++++ Supplied records
(** * NovusDB Python driver: the connection wrapper over the native ABI

    Shallow embedding of [drivers/python/novusdb.py], class [NovusDB].

    The driver is a thin object around one integer attribute, [_handle], and a
    loaded shared library, [_lib].  Every method is one or two foreign calls
    followed by a decoding step.  The embedding keeps that shape:

    - Python values are an inductive type [value]; a [str] is its sequence of
      code points and [bytes] a list of bytes, so that [str.encode] and
      [bytes.decode] are the real UTF-8 functions;
    - exceptions are a type [exn]; a method is a state transformer that
      returns either a value or a raised exception, together with the state
      reached at that point (Python keeps the mutations made before a raise);
    - the shared library is a record of functions over an engine state [W];
      the state also carries the log of the foreign calls made so far, which
      is how "makes no call" and "makes exactly one call" are stated;
    - [json.loads] is library code and is a parameter of the development: a
      function from the text to the value or to the exception raised.  The
      theorems hold for any decoder.  [json_loads_ref] is a reference
      decoder used to run concrete scenarios.

    The driver raises [RuntimeError] for a failed open, a failed statement
    and a failed insert; the names [OpenError], [QueryError] and
    [InsertError] of the specification abbreviate these.  It defines no other
    error of its own.

    The methods are first given on an object that has its handle
    ([State]).  The search for the library, the whole constructor, the
    object whose constructor raised before the handle was stored
    ([Instance]) and the command line come after; the platform, the file
    system, the loader and standard output are parameters there. *)

From Stdlib Require Import ZArith NArith List Bool Lia.
From Stdlib Require Import Strings.Ascii Strings.String Strings.Byte.
Import ListNotations.
Open Scope Z_scope.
++++++++
Please give back exactly the lines of this listing beginning at the line with "The driver is" and ending with the line with "reached at that", both included, and nothing else.

    The driver is a thin object around one integer attribute, [_handle], and a
    loaded shared library, [_lib].  Every method is one or two foreign calls
    followed by a decoding step.  The embedding keeps that shape:

    - Python values are an inductive type [value]; a [str] is its sequence of
      code points and [bytes] a list of bytes, so that [str.encode] and
      [bytes.decode] are the real UTF-8 functions;
    - exceptions are a type [exn]; a method is a state transformer that
      returns either a value or a raised exception, together with the state
      reached at that point (Python keeps the mutations made before a raise);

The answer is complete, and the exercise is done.